From: Elizabeth Childs (echilds@linex.com)
Date: Sun Dec 19 1999 - 17:13:56 MST
> > Charlie Stross wrote: Put a whole bunch of these metrics together any
you
> > have a "fingerprint" distinctive enough that you could dress up as the
Pope,
> > shave your head, grow a beard, wear an eye-patch and some false teeth,
> > and they'd still recognize you.
Spike wrote:
> Cool! This suggests a man vs. machine type challenge. One could put
> on a costume good enough that ones friends cannot recognize one. How
> long before software person recognition gets better than human? How
> about if we use our best tricks to fool both? Think of Jerry Lewis and
> Jim Carrey. When these two are goofing, it is very easy to recognize
> Jerry and Jim goofing. But would the software grok it? spike
What about wearing a sheet over your head with eyeholes, like a kid's ghost
costume?
What about the whole-body-covering outfits worn by Islamic women?
What about a nun's habit and a really big pair of sunglasses?
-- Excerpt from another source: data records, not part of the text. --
(** A mount names a partition by its number from 1.  Numbers of existing partitions are
    mounted, larger ones are configuration errors; for partition 0 the index underflows,
    which a debug build turns into a panic and a release build into a configuration error,
    as no disk has 2^64 partitions. *)
Theorem mount_suitable_cases {H} `{libguestfs H} (debug : bool) (m : Mount.t) (available : list Partition.t)
    (g : GuestFS.t H) :
  (0 ≤ Mount.partition m ≤ usize_max)%Z → (Z.of_nat (length available) ≤ usize_max)%Z →
  Mount.mount_suitable debug m available g =
  if decide (Mount.partition m = 0%Z ∧ debug = true) then (Stop Panicked, g)
  else
    match (if decide (Mount.partition m = 0%Z) then None
           else available !! Z.to_nat (Mount.partition m - 1)) with
    | Some p =>
        match GuestFS.mount_ro g (Partition.device p) (Mount.mountpoint m) with
        | (Ok _, g') => (Ok tt, g')
        | (Err e, g') => (Err (VirtualRootError.SetupError e), g')
        | (Stop h, g') => (Stop h, g')
        end
    | None => (Err (VirtualRootError.ConfigError
                 (str "Can't find a config for partition " ++ to_string (Mount.partition m))), g)
    end.
Proof.
  intros Hp Ha. unfold usize_max in *. unfold Mount.mount_suitable.
  destruct (decide (Mount.partition m = 0%Z)) as [Hz|Hz].
  - rewrite Hz. destruct debug; [done|]. cbn [andb].
    rewrite decide_False by naive_solver. change (as_usize (0 - 1)) with 18446744073709551615%Z.
    by rewrite lookup_ge_None_2 by lia.
  - settle (Mount.partition m =? 0)%Z. rewrite andb_false_r, decide_False by naive_solver.
    rewrite as_usize_small by lia.
    destruct (available !! _); [|done]. unfold Partition.mount_ro.
    by destruct (GuestFS.mount_ro _ _ _) as [[]?].
Qed.

Lemma mount_suitable_cases_witness :
  Mount.mount_suitable false (Mount.mk 0 (str "/")) [Partition.mk (str "/dev/sda1")]
    (ConnectedDisk.handle (RemoteRoot.disk toy_root)) =
  (Err (VirtualRootError.ConfigError (str "Can't find a config for partition 0")),
   ConnectedDisk.handle (RemoteRoot.disk toy_root)).
Proof.
  apply (mount_suitable_cases false (Mount.mk 0 (str "/")) [Partition.mk (str "/dev/sda1")]);
    unfold usize_max; simpl; lia.
Defined.
(* ===== verification/SharedDisk.v ===== *)
(** * SharedDisk: one libguestfs handle, several files

    A disk, its root and every file opened on it share one handle by reference counting
    ([Rc<GuestFS>]).  Here the handle is a store of its own: every operation borrows it and
    leaves it to the next one, in any order.  What the files deliver does not depend on the
    order, and libguestfs is asked to close the handle exactly once, when nothing refers to it
    any more, and for nothing after that ([Traced] records what it is asked). *)

From S2P Require Import Prelude Text Cursor Errors Fs Options Messages Net Window Session Transfer Delivery Negotiation Paths GuestFs RemoteFs.

(** ** A reader borrows the handle *)

Definition with_guest {H} (r : FileReader.t H) (g : GuestFS.t H) : FileReader.t H :=
  FileReader.mk g (FileReader.path r) (FileReader.file_size r) (FileReader.current_offset r)
    (FileReader.chunk r) (FileReader.display r).

(** The files of the image behind a handle. *)
Definition files_of {H} `{libguestfs_files H} (g : GuestFS.t H) : rstring → option (list byte) :=
  file_at (GuestFS.handle g).

Section keeps.
Context {H : Type} `{libguestfs_files H} `{DebugStr}.

Lemma last_error_keeps {A} (g : GuestFS.t H) : (GuestFS.last_error (A := A) g).2 = g.
Proof. unfold GuestFS.last_error. by destruct (GuestFS.get_last_error _). Qed.

Lemma get_size_keeps (g : GuestFS.t H) p : files_of (GuestFS.get_size g p).2 = files_of g.
Proof.
  unfold GuestFS.get_size, files_of. destruct (CString_new p) as [c|]; [|done].
  pose proof (guestfs_stat_keeps (GuestFS.handle g) c) as Hk.
  destruct (guestfs_stat _ _) as [[size|] h]; [done|]. by rewrite last_error_keeps.
Qed.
What about a person in a wheelchair wearing a mask?
Most of these would arouse suspicion, but I sometimes see women in the full
Islamic get-up in urban areas. Not very often, but often enough that it's
not an automatic cue that one is a criminal.
Also, just as people with nothing to hide use PGP, people who object to such
constant video surveillance might start wearing one of these outfits as a
protest.
I don't know about the state of the art - maybe even a chador isn't enough
to fool the camera.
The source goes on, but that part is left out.